Chemistry - How can titanium burn in nitrogen?

Solution 1:

There are two questions one has to answer when asking ‘will $\ce{X}$ react with $\ce{Y}$?’

  • Thermodynamics

    This basically asks ‘will the products of a hypothetical reaction be more stable than the reactants?’, i.e. whether the entire process will release energy. A quick web search tells me that $\Delta_\mathrm{f} H^0 (\ce{TiN}) = - 337.65~\mathrm{\frac{kJ}{mol}}$ and therefore the reaction is thermodynamically possible.

  • Kinetics

    This is asking ‘can I overcome the activation energy required for said hypothetical reaction to occur?’ And this is where it gets complicated.

The process of titanium burning can be split into the following sub-equations:

$$\ce{2 Ti + N2 -> 2 TiN} \\ ~\\ \ce{Ti(s) -> Ti(g)}\\ \ce{Ti(g) -> Ti^3+ (g) + 3 e-}\\ \ce{N2(g) -> 2 N(g)}\\ \ce{N(g) + 3 e- -> N^3- (g)}\\ \ce{Ti^3+ (g) + N^3- (g) -> TiN(g)}\\ \ce{TiN(g) -> TiN(s)}$$

Broken down in this way, we should immediately realise:

  • The first step is generally okay-ish but may require some activation. (We don’t need to make the entire material gaseous in one step; an atom a time is enough.)

  • The second step requires energy (no surprises there).

  • The third step is extremely hard to do, since the $\ce{N#N}$ is so strong.

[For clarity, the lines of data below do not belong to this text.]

Lemma read_exact_opens fuel need acc (s s' : S_) t k n out :
  cipher_at (sc_decode_cipher s) t k n Decrypt →
  read_exact fuel need acc s = (s', ROk out) →
  ∃ ps fs, frames_of t k n ps fs ∧ sk_incoming (sc_socket s) = fs ++ sk_incoming (sc_socket s') ∧
    acc ++ rb_bytes (sc_recv_buf s) ++ concat ps = out ++ rb_bytes (sc_recv_buf s').
Proof.
  revert need acc s n. induction fuel as [|fuel IH]; intros need acc s n Hc; cbn [read_exact];
    (destruct (Z.leb_spec need 0); [intros [= <- <-]; exists [], []; cbn; by rewrite app_nil_r|]);
    [discriminate|].
  intros (s1 & b & Hb & Hrest)%bind_ok. unfold wait in Hb.
  destruct (secure_poll_read need s) as [s2 [[b'|]| |]] eqn:E; try discriminate. injection Hb as -> ->.
  destruct (is_empty b); [discriminate|].
  destruct (read_any need s s1 t k n b ltac:(lia) Hc E) as (ps & fs & Hf & Hi & Hp & Hc').
  destruct (IH _ _ _ _ Hc' Hrest) as (ps' & fs' & Hf' & Hi' & Hp').
  exists (ps ++ ps'), (fs ++ fs'). split_and!.
  - by apply frames_of_app.
  - by rewrite Hi, Hi', app_assoc.
  - rewrite concat_app, (app_assoc (rb_bytes _)), Hp. rewrite <- Hp'. by rewrite <- !app_assoc.
Qed.

Lemma read_len (remaining : Z) (s s' : S_) b :
  0 <= remaining → secure_poll_read remaining s = (s', ROk (Ready b)) → len b <= remaining.
Proof.
  intros Hr. unfold secure_poll_read, mbind, M_bind.
  destruct (drain_run remaining s Hr) as (rb & out & -> & _ & Hl & _).
  destruct (is_empty out); cbn [negb]; [|by intros [= <- <-]].
  destruct (sk_poll_next _) as [so p]. destruct p as [[[io|f]|]|]; try discriminate.
  destruct (decode_buffer f _) as [s2 [d| |]]; try discriminate.
  destruct (Z.leb_spec (len (rb_bytes d)) remaining) as [Hd|Hd]; [by intros [= <- <-]|].
  unfold modify, mret, M_ret.
  match goal with |- context [secure_drain remaining ?x] =>
    destruct (drain_run remaining x Hr) as (rb' & out' & -> & _ & Hl' & _) end.
  by intros [= <- <-].
Qed.

Lemma read_exact_len fuel need acc (s s' : S_) out :
  0 <= need → read_exact fuel need acc s = (s', ROk out) → len out = len acc + need.
Proof.
  revert need acc s. induction fuel as [|fuel IH]; intros need acc s Hn; cbn [read_exact];
    (destruct (Z.leb_spec need 0); [intros [= <- <-]; lia|]); [discriminate|].
  intros (s1 & b & Hb & Hrest)%bind_ok. destruct (is_empty b); [discriminate|]. unfold wait in Hb.
  destruct (secure_poll_read need s) as [s2 [[b'|]| |]] eqn:E; try discriminate. injection Hb as -> ->.
  apply read_len in E; [|lia]. apply IH in Hrest; [|lia]. rewrite len_app in Hrest. lia.
Qed.

(** ** One write *)

Lemma write_spec (s : S_) t k n buf : cipher_at (sc_encode_cipher s) t k n Encrypt →
  ∃ s' r, secure_poll_write buf s = (s', r) ∧
    sc_decode_cipher s' = sc_decode_cipher s ∧ sc_recv_buf s' = sc_recv_buf s ∧ sc_nonce s' = sc_nonce s ∧
    sk_incoming (sc_socket s') = sk_incoming (sc_socket s) ∧
    match r with
    | ROk (Ready m) => m = len buf ∧ cipher_at (sc_encode_cipher s') t k (n + 1) Encrypt ∧
        ∃ f, sealed t k (n + 1) buf f ∧ sk_sent (sc_socket s') = sk_sent (sc_socket s) ++ [f]
    | ROk Pending => sc_encode_cipher s' = sc_encode_cipher s ∧
        sk_sent (sc_socket s') = sk_sent (sc_socket s)
    | RErr e => (∃ io, e = IoError io) ∧ (sk_sent (sc_socket s') = sk_sent (sc_socket s) ∨
        ∃ f, sealed t k (n + 1) buf f ∧ sk_sent (sc_socket s') = sk_sent (sc_socket s) ++ [f])
    | RPanic => False
    end.
Proof.
  intros Hc. destruct s as [so dc ec no rb]. cbn in Hc.
  unfold secure_poll_write, with_socket, mbind, M_bind, encode_buffer, put_socket, put_encode.
  cbn [sc_socket sc_decode_cipher sc_encode_cipher sc_nonce sc_recv_buf].
  destruct (sk_ready_view so) as [R1 R2]. destruct (sk_poll_ready so) as [so1 [[io|[]]|]]; cbn in R1, R2.
  - do 2 eexists. split; [done|]. cbn. split_and!; eauto.
  - cbn [sc_socket sc_decode_cipher sc_encode_cipher sc_nonce sc_recv_buf].
    destruct (encrypt_at ec t k n buf Hc) as (ec' & f & -> & Hf & Hc').
    cbn [sc_socket sc_decode_cipher sc_encode_cipher sc_nonce sc_recv_buf].
    destruct (sk_start_send so1 f) as [so2 r2] eqn:E2. apply sk_start_view in E2 as [S1 S2].
    destruct r2 as [io|[]].
    + do 2 eexists. split; [done|]. cbn. rewrite S1, R2, S2, R1. split_and!; eauto.
    + cbn [sc_socket sc_decode_cipher sc_encode_cipher sc_nonce sc_recv_buf].
      destruct (sk_flush_view so2) as [F1 F2].
      destruct (sk_poll_flush so2) as [so3 [[io|[]]|]]; cbn in F1, F2;
        do 2 eexists; (split; [done|]); cbn; rewrite ?F1, ?F2, ?S1, ?S2, ?R1, ?R2; split_and!; eauto.
  - do 2 eexists. split; [done|]. cbn. split_and!; eauto.
Qed.

End Stream.

(** ** Over a pipe *)

Section OnPipe.
Context `{AL : AeadLaws}.

(** Over a pipe, a write sends exactly the sealed frame, and a read with enough room returns
    the next message. *)
Lemma sealed_unique t k n p f g : sealed t k n p f → sealed t k n p g → f = g.
Proof. intros (c & h & Hc & ->) (c' & h' & Hc' & ->). congruence. Qed.

Lemma pipe_write (s : SecureStream Pipe) t k n buf f :
  cipher_at (sc_encode_cipher s) t k n Encrypt → sealed t k (n + 1) buf f →
  ∃ enc, cipher_at enc t k (n + 1) Encrypt ∧ secure_poll_write buf s =
    (mkSecure (mkPipe (pp_sent (sc_socket s) ++ [f]) (pp_incoming (sc_socket s)) (pp_ended (sc_socket s)))
      (sc_decode_cipher s) enc (sc_nonce s) (sc_recv_buf s), ROk (Ready (len buf))).
Proof.
  intros Hc Hf. destruct (encrypt_at _ t k n buf Hc) as (enc & g & He & Hg & Hc').
  rewrite (sealed_unique _ _ _ _ _ _ Hf Hg). exists enc. split; [done|].
  destruct s as [so dc ec no rb]. cbn in He.
  unfold secure_poll_write, with_socket, mbind, M_bind, encode_buffer, put_socket, put_encode. cbn. by rewrite He.
Qed.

  • The fourth step also requires energy since nitrogen has an endothermic electron affinity.

  • The fifth and sixth steps are the ones where huge amounts of energy are liberated; especially the sixth one where lattice enthalpy is liberated.

Now if we consider a block of titanium, as DavePhD mentioned, the the first step is already rather hard to do. The block’s crystal lattice is rather stable as is so we cannot easily extract atoms from there. However, the larger the surface to volume ratio gets the easier this can happen, especially since we have multiple ‘attacking’ points at the same time. Thus, solid metal blocks are usually hard to burn, while metal powder often burns just by putting it in pure oxygen. (Iron wool doesn’t even need to be a powder, the surface to volume ratio is small enough already to oxidise in pure oxygen at room temperature.)

As Jon Custer mentioned in a comment and as I mentioned earlier, the cleavage of dinitrogen molecules is also extremely difficult. It will take a lot of activation energy to do so. This means, that a lot of energy must be gained in the formation of the ion lattice so that at least the dinitrogen cleavage can be overcome and combustion can continue.

Thus, the kinetics part of the question can be answered with: ‘it can, but.’

The question remains how to supply activation energy. Since we are most likely dealing with powder, it could be too slow to ignite titanium in air and then immediately immerse in nitrogen. Since nitrogen cleaving is so hard, many other ignition ideas that rely on, say, a match’s flame won’t work (the match is too weak). Maybe the activation energy is ‘low’ enough that heating to a few hundred degres will suffice. Unfortunately, I do not know the experimental details.

Solution 2:

A block of titanium won't burn even in air, let alone nitrogen.

However, if the surface area to volume ratio is high enough (for example titanium powder) it can burn in air and even nitrogen (forming titanium nitride).

See Principles of Fire Protection Chemistry and Physics, 3rd edition, by Raymond Friedman, at page 155.